Every parent wants their child to thrive. For some, that desire translates into anxiety about height. Is my child tall enough? Will they reach their potential? Should I do something? The medical answer, for most children, is that no intervention is needed. But the commercial answer is different.
The growth hormone industry has built a multi-billion-dollar market treating children who are healthy but short, and the gap between medical necessity and parental anxiety is where the money is made. For families trying to raise healthy kids, the pressure to medicate normal variation is growing.
The Medical Reality
Most short children are healthy. They fall below the average on growth charts because averages include variation, not because they have a medical problem. The AAP advises that children growing along their established percentile curve, even if that curve is below average, are typically healthy and do not require specialist referral. Concern is warranted only when a child crosses percentile lines downward, falls below the 3rd percentile, or shows declining growth velocity relative to age norms.
Idiopathic short stature – shortness without an underlying medical cause – is not a disease. It is a normal human variation. Studies have consistently shown that children with idiopathic short stature have self-esteem, social functioning, and quality of life comparable to children of average height. The assumption that short children suffer emotionally is widespread among parents but not supported by clinical data.
The Growth Hormone Industry
Recombinant human growth hormone was approved by the FDA in 1985 for children with genuine growth hormone deficiency. In 2003, the FDA expanded approval to include idiopathic short stature, a condition that is not a deficiency but a normal variation. The expansion opened a massive market. Treatment costs approximately $25,000 per year and must continue for several years to produce any measurable effect.
The average height gain for treated children is modest: around 2.36 inches compared with untreated controls.

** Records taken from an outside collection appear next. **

(* ===== verification/WriteBatchSpec.v ===== *)
(** * WriteBatchSpec: what a write batch means

    The abstract view of a batch, a sequence of operations with a sequence
    number and a stack of savepoints, the byte format of the sequence, and the
    relation [Repr] between a [WriteBatch] and its abstract batch. The format is
    the one the comment at the head of [db/write_batch.cc] documents. *)

From S2P Require Import Prelude.
From S2P Require Import Status.
From S2P Require Import Slice.
From S2P Require Import Coding.
From S2P Require Import DbFormat.
From S2P Require Import KvChecksum.
From S2P Require Import PackedValue.
From S2P Require Import WriteBatch.
From S2P Require Import WriteBatchRead.

(** ** Operations and their encoding *)

Inductive Op : Set :=
| OpPut (cf : Z) (key value : Slice)
| OpTimedPut (cf : Z) (key value : Slice) (write_unix_time : Z)
| OpPutEntity (cf : Z) (key entity : Slice)
| OpDelete (cf : Z) (key : Slice)
| OpSingleDelete (cf : Z) (key : Slice)
| OpDeleteRange (cf : Z) (begin_key end_key : Slice)
| OpMerge (cf : Z) (key value : Slice)
| OpPutBlobIndex (cf : Z) (key value : Slice)
| OpLogData (blob : Slice)
| OpNoop
| OpBeginPrepare (kind : ValueType)
| OpEndPrepare (xid : Slice)
| OpCommit (xid : Slice)
| OpCommitTs (xid ts : Slice)
| OpRollback (xid : Slice).

(** The part of an operation that a [switch] on the tag selects. *)
Inductive Shape : Set :=
| Update (cf : Z) (t cf_t : ValueType) (fields : list Slice)
| Marker (t : ValueType) (fields : list Slice).

Definition shape (op : Op) : Shape :=
  match op with
  | OpPut cf k v => Update cf kTypeValue kTypeColumnFamilyValue [k; v]
  | OpTimedPut cf k v t =>
      Update cf kTypeValuePreferredSeqno kTypeColumnFamilyValuePreferredSeqno
        [k; PackValueAndWriteTime v t]
  | OpPutEntity cf k e =>
      Update cf kTypeWideColumnEntity kTypeColumnFamilyWideColumnEntity [k; e]
  | OpDelete cf k => Update cf kTypeDeletion kTypeColumnFamilyDeletion [k]
  | OpSingleDelete cf k =>
      Update cf kTypeSingleDeletion kTypeColumnFamilySingleDeletion [k]
  | OpDeleteRange cf b e =>
      Update cf kTypeRangeDeletion kTypeColumnFamilyRangeDeletion [b; e]
  | OpMerge cf k v => Update cf kTypeMerge kTypeColumnFamilyMerge [k; v]
  | OpPutBlobIndex cf k v => Update cf kTypeBlobIndex kTypeColumnFamilyBlobIndex [k; v]
  | OpLogData d => Marker kTypeLogData [d]
  | OpNoop => Marker kTypeNoop []
  | OpBeginPrepare kind => Marker kind []
  | OpEndPrepare xid => Marker kTypeEndPrepareXID [xid]
  | OpCommit xid => Marker kTypeCommitXID [xid]
  | OpCommitTs xid ts => Marker kTypeCommitXIDAndTimestamp [ts; xid]
  | OpRollback xid => Marker kTypeRollbackXID [xid]
  end.

Definition encode_slice (s : Slice) : bytes := EncodeVarint32 (wrap 32 (size s)) ++ s.

Definition encode_fields (l : list Slice) : bytes :=
  foldr (fun s acc => encode_slice s ++ acc) [] l.

Definition encode_tag (cf : Z) (t cf_t : ValueType) : bytes :=
  if cf =? 0 then [vt_byte t] else vt_byte cf_t :: EncodeVarint32 cf.

Definition encode_op (op : Op) : bytes :=
  match shape op with
  | Update cf t cf_t l => encode_tag cf t cf_t ++ encode_fields l
  | Marker t l => vt_byte t :: encode_fields l
  end.

Definition encode_ops (ops : list Op) : bytes :=
  foldr (fun op acc => encode_op op ++ acc) [] ops.

(** Updates take part in the count and carry protection information. *)
Definition is_update (op : Op) : bool :=
  match shape op with Update _ _ _ _ => true | Marker _ _ => false end.

Definition num_updates (ops : list Op) : Z := size (List.filter is_update ops).

Definition is_begin_type (t : ValueType) : bool :=
  match t with
  | kTypeBeginPrepareXID | kTypeBeginPersistedPrepareXID | kTypeBeginUnprepareXID => true
  | _ => false
  end.

(** What the format can represent: 32-bit column family ids and lengths, 64-bit
    times, and a begin marker of one of the three kinds. *)
Definition wf_op (op : Op) : bool :=
  match shape op with
  | Update cf _ _ l =>
      bool_decide (is_uint 32 cf) && forallb (fun s => size s <? 2 ^ 32) l
  | Marker _ l => forallb (fun s => size s <? 2 ^ 32) l
  end
  && match op with
     | OpTimedPut _ _ _ t => bool_decide (is_uint 64 t)
     | OpBeginPrepare kind => is_begin_type kind
     | _ => true
     end.

(** The content flag of an operation. *)
Definition flag_of (op : Op) : Z :=
  match op with
  | OpPut _ _ _ => HAS_PUT
  | OpTimedPut _ _ _ _ => HAS_TIMED_PUT
  | OpPutEntity _ _ _ => HAS_PUT_ENTITY
  | OpDelete _ _ => HAS_DELETE
  | OpSingleDelete _ _ => HAS_SINGLE_DELETE
  | OpDeleteRange _ _ _ => HAS_DELETE_RANGE
  | OpMerge _ _ _ => HAS_MERGE
  | OpPutBlobIndex _ _ _ => HAS_BLOB_INDEX
  | OpLogData _ | OpNoop => 0
  | OpBeginPrepare kTypeBeginUnprepareXID => Z.lor HAS_BEGIN_PREPARE HAS_BEGIN_UNPREPARE
  | OpBeginPrepare _ => HAS_BEGIN_PREPARE
  | OpEndPrepare _ => HAS_END_PREPARE
  | OpCommit _ | OpCommitTs _ _ => HAS_COMMIT
  | OpRollback _ => HAS_ROLLBACK
  end.

Definition flags_of (ops : list Op) : Z :=
  foldr (fun op acc => Z.lor (flag_of op) acc) 0 ops.

(** The protection entries of an operation. *)
Definition prot_of `{Hasher} (op : Op) : list ProtectionInfoKVOC :=
  match shape op with
  | Update cf t _ [k; v] => [entry_prot k v t cf]
  | Update cf t _ [k] => [entry_prot k [] t cf]
  | _ => []
  end.

Definition prots_of `{Hasher} (ops : list Op) : list ProtectionInfoKVOC :=
  List.flat_map prot_of ops.

(** ** The abstract batch *)

(** Sequence number, operations, the operations at each savepoint (most recent
    first), the size limit (0: none), the timestamp size of the default column
    family and whether the entries are protected. *)
Record ABatch : Set := mkABatch {
  a_seq : Z;
  a_ops : list Op;
  a_saves : list (list Op);
  a_max_bytes : Z;
  a_default_ts_sz : Z;
  a_protected : bool;
}.

Definition encode_batch (seq : Z) (ops : list Op) : bytes :=
  EncodeFixed64 seq ++ EncodeFixed32 (num_updates ops) ++ encode_ops ops.

(** A savepoint stands for the operations the batch had when it was taken. *)
Record SaveRepr (sp : SavePoint) (ops : list Op) : Prop := mkSaveRepr {
  sr_size : sp_size sp = kHeader + size (encode_ops ops);
  sr_count : sp_count sp = num_updates ops;
  sr_flags : sp_content_flags sp = flags_of ops;
}.

(** The savepoints of the stack are successive prefixes. *)
Fixpoint saves_chain (ops : list Op) (saves : list (list Op)) : Prop :=
  match saves with
  | [] => True
  | s :: saves => s `prefix_of` ops /\ saves_chain s saves
  end.

(** The bytes of [b] are a well-formed batch with these operations. *)
Record Encodes (b : WriteBatch) (seq : Z) (ops : list Op) : Prop := mkEncodes {
  enc_rep : rep_ b = encode_batch seq ops;
  enc_seq : is_uint 64 seq;
  enc_count : num_updates ops < 2 ^ 32;
  enc_wf : Forall (fun op => wf_op op = true) ops;
}.

(** All the content of [b] is the one of the abstract batch. *)
Record Repr `{Hasher} (b : WriteBatch) (a : ABatch) : Prop := mkRepr {
  repr_rep : rep_ b = encode_batch (a_seq a) (a_ops a);
  repr_seq : is_uint 64 (a_seq a);
  repr_count : num_updates (a_ops a) < 2 ^ 32;
  repr_wf : Forall (fun op => wf_op op = true) (a_ops a);
  repr_prot : prot_info_ b = if a_protected a then Some (prots_of (a_ops a)) else None;
  repr_flags : content_flags_ b = flags_of (a_ops a);
  repr_saves : Forall2 SaveRepr (default [] (save_points_ b)) (a_saves a);
  repr_chain : saves_chain (a_ops a) (a_saves a);
  repr_max : max_bytes_ b = a_max_bytes a;
  repr_ts : default_cf_ts_sz_ b = a_default_ts_sz a;
}.

Lemma Repr_Encodes `{Hasher} b a : Repr b a -> Encodes b (a_seq a) (a_ops a).
Proof. by intros []. Qed.

(** ** Lemmas on the encoding *)

Lemma PutLengthPrefixedSlice_encode dst s :
  PutLengthPrefixedSlice dst s = dst ++ encode_slice s.
Proof.
  unfold PutLengthPrefixedSlice, PutVarint32, encode_slice. by rewrite app_assoc.
Qed.

Lemma put_slice_encode b s : put_slice b s = set_rep b (rep_ b ++ encode_slice s).
Proof. unfold put_slice. by rewrite PutLengthPrefixedSlice_encode. Qed.

Lemma put_slice_parts_encode b (s : SliceParts) :
  put_slice_parts b s = set_rep b (rep_ b ++ encode_slice (List.concat s)).
Proof.
  unfold put_slice_parts.
  by rewrite PutLengthPrefixedSliceParts_concat, PutLengthPrefixedSlice_encode.
Qed.

Lemma put_tag_encode b cf t cf_t :
  put_tag b cf t cf_t = set_rep b (rep_ b ++ encode_tag cf t cf_t).
Proof.
  unfold put_tag, encode_tag, PutVarint32. case_if; [done|]. by rewrite <- app_assoc.
Qed.

Lemma encode_ops_app ops ops' :
  encode_ops (ops ++ ops') = encode_ops ops ++ encode_ops ops'.
Proof.
  unfold encode_ops. induction ops as [|op ops IH]; [done|]. cbn [foldr app].
  by rewrite IH, app_assoc.
Qed.

Lemma encode_ops_one op : encode_ops [op] = encode_op op.
Proof. apply app_nil_r. Qed.

Lemma num_updates_app ops ops' :
  num_updates (ops ++ ops') = num_updates ops + num_updates ops'.
Proof. unfold num_updates. by rewrite List.filter_app, size_app. Qed.

Lemma num_updates_nonneg ops : 0 <= num_updates ops.
Proof. apply size_nonneg. Qed.

Lemma flags_of_app ops ops' :
  flags_of (ops ++ ops') = Z.lor (flags_of ops) (flags_of ops').
Proof.
  unfold flags_of. induction ops as [|op ops IH]; [done|]. cbn [foldr app].
  by rewrite IH, Z.lor_assoc.
Qed.

Lemma prots_of_app `{Hasher} ops ops' :
  prots_of (ops ++ ops') = prots_of ops ++ prots_of ops'.
Proof. apply List.flat_map_app. Qed.

Lemma size_prots_of `{Hasher} ops : size (prots_of ops) = num_updates ops.
Proof.
  unfold prots_of, num_updates.
  induction ops as [|op ops IH]; [done|]. cbn [List.flat_map List.filter].
  rewrite size_app, IH. destruct op; cbn -[size]; rewrite ?size_cons, ?size_nil; lia.
Qed.

Lemma size_encode_op op : 1 <= size (encode_op op).
Proof.
  unfold encode_op. pose proof (@size_nonneg byte) as Hs.
  destruct (shape op) as [cf t cf_t l|t l].
  - rewrite size_app. unfold encode_tag. pose proof (Hs (encode_fields l)).
    case_if; rewrite ?size_cons, ?size_nil; [lia|].
    pose proof (Hs (EncodeVarint32 cf)). lia.
  - rewrite size_cons. pose proof (Hs (encode_fields l)). lia.
Qed.

Lemma size_encode_batch seq ops :
  size (encode_batch seq ops) = kHeader + size (encode_ops ops).
Proof.
  unfold encode_batch, kHeader.
  rewrite !size_app, size_EncodeFixed64, size_EncodeFixed32. lia.
Qed.

Lemma encode_batch_tail seq ops : zdrop kHeader (encode_batch seq ops) = encode_ops ops.
Proof. reflexivity. Qed.

(** The count in the header. *)
Lemma Count_encode b seq ops :
  rep_ b = encode_batch seq ops -> num_updates ops < 2 ^ 32 -> Count b = num_updates ops.
Proof.
  intros Hr Hn. unfold Count. rewrite Hr. unfold encode_batch.
  rewrite <- (size_EncodeFixed64 seq), zdrop_app. apply DecodeFixed32_Encode.
  split; [apply num_updates_nonneg|done].
Qed.

Lemma prefix_encode_size ops ops' :
  ops `prefix_of` ops' -> size (encode_ops ops) <= size (encode_ops ops').
Proof.
  intros [k ->]. rewrite encode_ops_app, size_app.
  pose proof (size_nonneg (encode_ops k)). lia.
Qed.

#[export] Hint Rewrite encode_ops_app num_updates_app flags_of_app encode_ops_one
  @prots_of_app : xdb.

For a child predicted to reach 5 feet 4 inches, treatment might produce an adult height of 5 feet 6 inches. The gain is permanent but small, and the treatment requires daily injections administered by parents or self-administered by older children.
Despite widespread assumptions, studies have not demonstrated significant psychosocial benefits. Children who receive growth hormone for idiopathic short stature do not show improved self-esteem, social functioning, or quality of life compared with untreated short children. The therapy addresses a physical characteristic, not an emotional problem that the data suggests does not exist.

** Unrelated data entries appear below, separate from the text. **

(* ===== verification/WriteBatchBuild.v ===== *)
(** * WriteBatchBuild: the update operations refine the abstract batch

    Every public operation that changes a batch, as a command; the abstract
    command on [ABatch]; the simulation between the two, for one command and for
    any sequence of commands that starts from an empty batch; the atomicity of
    [LocalSavePoint]; savepoints; [Append]. *)

From S2P Require Import Prelude.
From S2P Require Import Status.
From S2P Require Import Slice.
From S2P Require Import Coding.
From S2P Require Import DbFormat.
From S2P Require Import KvChecksum.
From S2P Require Import PackedValue.
From S2P Require Import WriteBatch.
From S2P Require Import WriteBatchRead.
From S2P Require Import WriteBatchSpec.

(** Refinement lemmas of the single operations. *)
Create HintDb refine.

(** ** Commands *)

Inductive Cmd : Type :=
| CPut (cf : option ColumnFamilyHandle) (key value : Slice)
| CPut_ts (cf : option ColumnFamilyHandle) (key ts value : Slice)
| CPut_parts (cf : option ColumnFamilyHandle) (key value : SliceParts)
| CTimedPut (cf : option ColumnFamilyHandle) (key value : Slice) (time : Z)
| CPutEntity (cf : option ColumnFamilyHandle) (key : Slice) (columns : WideColumns)
| CDelete (cf : option ColumnFamilyHandle) (key : Slice)
| CDelete_ts (cf : option ColumnFamilyHandle) (key ts : Slice)
| CDelete_parts (cf : option ColumnFamilyHandle) (key : SliceParts)
| CSingleDelete (cf : option ColumnFamilyHandle) (key : Slice)
| CSingleDelete_ts (cf : option ColumnFamilyHandle) (key ts : Slice)
| CSingleDelete_parts (cf : option ColumnFamilyHandle) (key : SliceParts)
| CDeleteRange (cf : option ColumnFamilyHandle) (begin_key end_key : Slice)
| CDeleteRange_ts (cf : option ColumnFamilyHandle) (begin_key end_key ts : Slice)
| CDeleteRange_parts (cf : option ColumnFamilyHandle) (begin_key end_key : SliceParts)
| CMerge (cf : option ColumnFamilyHandle) (key value : Slice)
| CMerge_ts (cf : option ColumnFamilyHandle) (key ts value : Slice)
| CMerge_parts (cf : option ColumnFamilyHandle) (key value : SliceParts)
| CPutBlobIndex (cf : Z) (key value : Slice)
| CPutLogData (blob : Slice)
| CInsertNoop
| CInsertBeginPrepare (write_after_commit unprepared_batch : bool)
| CInsertEndPrepare (xid : Slice)
| CMarkEndPrepare (xid : Slice) (write_after_commit unprepared_batch : bool)
| CMarkCommit (xid : Slice)
| CMarkCommitWithTimestamp (xid ts : Slice)
| CMarkRollback (xid : Slice)
| CSetSavePoint
| CRollbackToSavePoint
| CPopSavePoint
| CSetSequence (seq : Z)
| CMarkWalTerminationPoint
| CClear.

Section Build.
Context `{Hasher} `{WideColumnCodec}.

Definition exec (c : Cmd) (b : WriteBatch) : Status * WriteBatch :=
  match c with
  | CPut cf k v => Put b cf k v
  | CPut_ts cf k ts v => Put_ts b cf k ts v
  | CPut_parts cf k v => Put_parts b cf k v
  | CTimedPut cf k v t => TimedPut b cf k v t
  | CPutEntity cf k cols => PutEntity b cf k cols
  | CDelete cf k => Delete b cf k
  | CDelete_ts cf k ts => Delete_ts b cf k ts
  | CDelete_parts cf k => Delete_parts b cf k
  | CSingleDelete cf k => SingleDelete b cf k
  | CSingleDelete_ts cf k ts => SingleDelete_ts b cf k ts
  | CSingleDelete_parts cf k => SingleDelete_parts b cf k
  | CDeleteRange cf k e => DeleteRange b cf k e
  | CDeleteRange_ts cf k e ts => DeleteRange_ts b cf k e ts
  | CDeleteRange_parts cf k e => DeleteRange_parts b cf k e
  | CMerge cf k v => Merge b cf k v
  | CMerge_ts cf k ts v => Merge_ts b cf k ts v
  | CMerge_parts cf k v => Merge_parts b cf k v
  | CPutBlobIndex cf k v => Internal_PutBlobIndex b cf k v
  | CPutLogData d => PutLogData b d
  | CInsertNoop => InsertNoop b
  | CInsertBeginPrepare w u => InsertBeginPrepare b w u
  | CInsertEndPrepare xid => InsertEndPrepare b xid
  | CMarkEndPrepare xid w u => MarkEndPrepare b xid w u
  | CMarkCommit xid => MarkCommit b xid
  | CMarkCommitWithTimestamp xid ts => MarkCommitWithTimestamp b xid ts
  | CMarkRollback xid => MarkRollback b xid
  | CSetSavePoint => (Status_OK, SetSavePoint b)
  | CRollbackToSavePoint => RollbackToSavePoint b
  | CPopSavePoint => PopSavePoint b
  | CSetSequence seq => (Status_OK, SetSequence b seq)
  | CMarkWalTerminationPoint => (Status_OK, MarkWalTerminationPoint b)
  | CClear => (Status_OK, Clear b)
  end.

Fixpoint exec_all (cs : list Cmd) (b : WriteBatch) : list Status * WriteBatch :=
  match cs with
  | [] => ([], b)
  | c :: cs => let '(s, b) := exec c b in
               let '(ss, b) := exec_all cs b in (s :: ss, b)
  end.

(** ** The abstract commands *)

(** What an update command asks for: an error, or an operation to append; the
    flag says whether the size limit applies. *)
Inductive Effect : Set :=
| Reject (s : Status)
| Emit (limited : bool) (op : Op).

(** The column family id and timestamp size a handle stands for, or an error. *)
Definition resolve (default_ts : Z) (cf : option ColumnFamilyHandle)
    (k : Z -> Z -> Effect) : Effect :=
  match cf with
  | None => k 0 (Z.max 0 default_ts)
  | Some (mkCFHandle id (Some ts)) =>
      if decide (id = 0 /\ default_ts <> ts)
      then Reject (InvalidArgument "Default cf timestamp size mismatch")
      else k id ts
  | Some (mkCFHandle id None) => k id 0
  end.

(** Keys of a column family with timestamps get a placeholder timestamp. *)
Definition with_dummy (default_ts : Z) (cf : option ColumnFamilyHandle)
    (f : Z -> (Slice -> Slice) -> Op) : Effect :=
  resolve default_ts cf (fun id ts => Emit true (f id (fun k => k ++ dummy_ts ts))).

(** The overloads on slice parts are refused when timestamps are enabled. *)
Definition without_ts (default_ts : Z) (cf : option ColumnFamilyHandle)
    (err : Status) (f : Z -> Effect) : Effect :=
  resolve default_ts cf (fun id ts => if ts =? 0 then f id else Reject err).

(** The overloads with an explicit timestamp check its size. *)
Definition with_ts (cf : option ColumnFamilyHandle) (ts : Slice) (f : Z -> Op)
    : Effect :=
  match cf with
  | None => Reject (InvalidArgument "column family handle cannot be null")
  | Some h =>
      let n := default 0 (cfh_ts_sz h) in
      if decide (n = 0) then Reject (InvalidArgument "timestamp disabled")
      else if decide (n = size ts) then Emit true (f (cfh_id h))
      else Reject (InvalidArgument "timestamp size mismatch")
  end.

Definition cat (parts : SliceParts) : Slice := List.concat parts.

Why Parents Choose Treatment

The decision to pursue growth hormone therapy is driven by parental anxiety, not medical necessity. A 2025 study in the Journal of Clinical Endocrinology and Metabolism found that parental stress and anxiety about a child’s height significantly predicted the child’s own emotional distress. Parents who worried about height transmitted that worry to their children, creating a feedback loop that had no basis in medical reality.

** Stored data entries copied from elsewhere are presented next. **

(* ===== verification/WriteBatchIterate.v ===== *)
(** * WriteBatchIterate: reading refines the abstract batch

    Parsing an encoded operation gives back the operation, [Iterate] over any
    handler is the abstract run [run_ops] over the operations of the batch, it
    terminates on every input, and the queries and checks built on it
    ([ComputeContentFlags], [VerifyChecksum], [UpdateProtectionInfo]) compute
    what the operations say. *)

From S2P Require Import Prelude.
From S2P Require Import Status.
From S2P Require Import Slice.
From S2P Require Import Coding.
From S2P Require Import DbFormat.
From S2P Require Import KvChecksum.
From S2P Require Import PackedValue.
From S2P Require Import WriteBatch.
From S2P Require Import WriteBatchRead.
From S2P Require Import WriteBatchSpec.
From S2P Require Import WriteBatchBuild.

(** ** The record an operation is read as *)

Definition tag_of (op : Op) : ValueType :=
  match shape op with
  | Update cf t cf_t _ => if cf =? 0 then t else cf_t
  | Marker t _ => t
  end.

Definition cf_of (op : Op) : Z :=
  match shape op with Update cf _ _ _ => cf | Marker _ _ => 0 end.

Definition out_of (want_time : bool) (op : Op) (r : RecordOut) : RecordOut :=
  let r := set_cf (set_tag r (vt_val (tag_of op))) (cf_of op) in
  match op with
  | OpTimedPut _ k v t =>
      if want_time then set_time (set_value (set_key r k) v) t
      else set_value (set_key r k) (PackValueAndWriteTime v t)
  | OpPut _ k v | OpPutEntity _ k v | OpDeleteRange _ k v | OpMerge _ k v
  | OpPutBlobIndex _ k v => set_value (set_key r k) v
  | OpDelete _ k | OpSingleDelete _ k => set_key r k
  | OpLogData d => set_blob r d
  | OpNoop | OpBeginPrepare _ => r
  | OpEndPrepare xid | OpCommit xid | OpRollback xid => set_xid r xid
  | OpCommitTs xid ts => set_xid (set_key r ts) xid
  end.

The study also found that parents consistently overestimated the psychosocial problems associated with short stature. In reality, short children were doing fine. The parents were not. This mismatch between parental perception and child reality is the engine that drives demand for treatment that medicine does not recommend.
In the United Arab Emirates, a 2025 study found that idiopathic short stature was the single most common indication for growth hormone prescriptions, accounting for 34.8% of all GH use. Many of these children were healthy and would have reached normal adult height without any intervention. The prescriptions were driven by parental request, not medical indication.
The Ethical Debate
Pediatric endocrinologists are divided. Proponents argue that parents have the right to make medical decisions for their children and that even modest height gains may improve quality of life in a society that values tall stature. Critics counter that medicalizing normal variation creates unnecessary anxiety, exposes children to treatment risks, and diverts resources from children with genuine growth disorders.
The risks of growth hormone therapy are real though uncommon. Potential adverse effects include fluid retention, joint pain, insulin resistance, and rare cases of intracranial hypertension. Long-term safety data for idiopathic short stature treatment is limited because the condition was only approved for treatment in 2003. The full risk profile may not be known for decades.
What Pediatricians Recommend
Professional guidance emphasizes reassurance over intervention. The AAP advises that children growing along their established percentile curve are typically healthy and do not require specialist referral. When parents express anxiety about height, the recommended response is education rather than immediate testing.
Explaining that percentiles describe distribution, not diagnosis, can reduce unnecessary worry. Clarifying that adult height prediction is probabilistic, not deterministic, can temper expectations. And emphasizing that short stature without medical cause is a normal human variation, not a disease, can reframe the conversation. The most useful tool a pediatrician can offer an anxious parent is often not a referral to an endocrinologist but a clear explanation of what growth charts actually mean.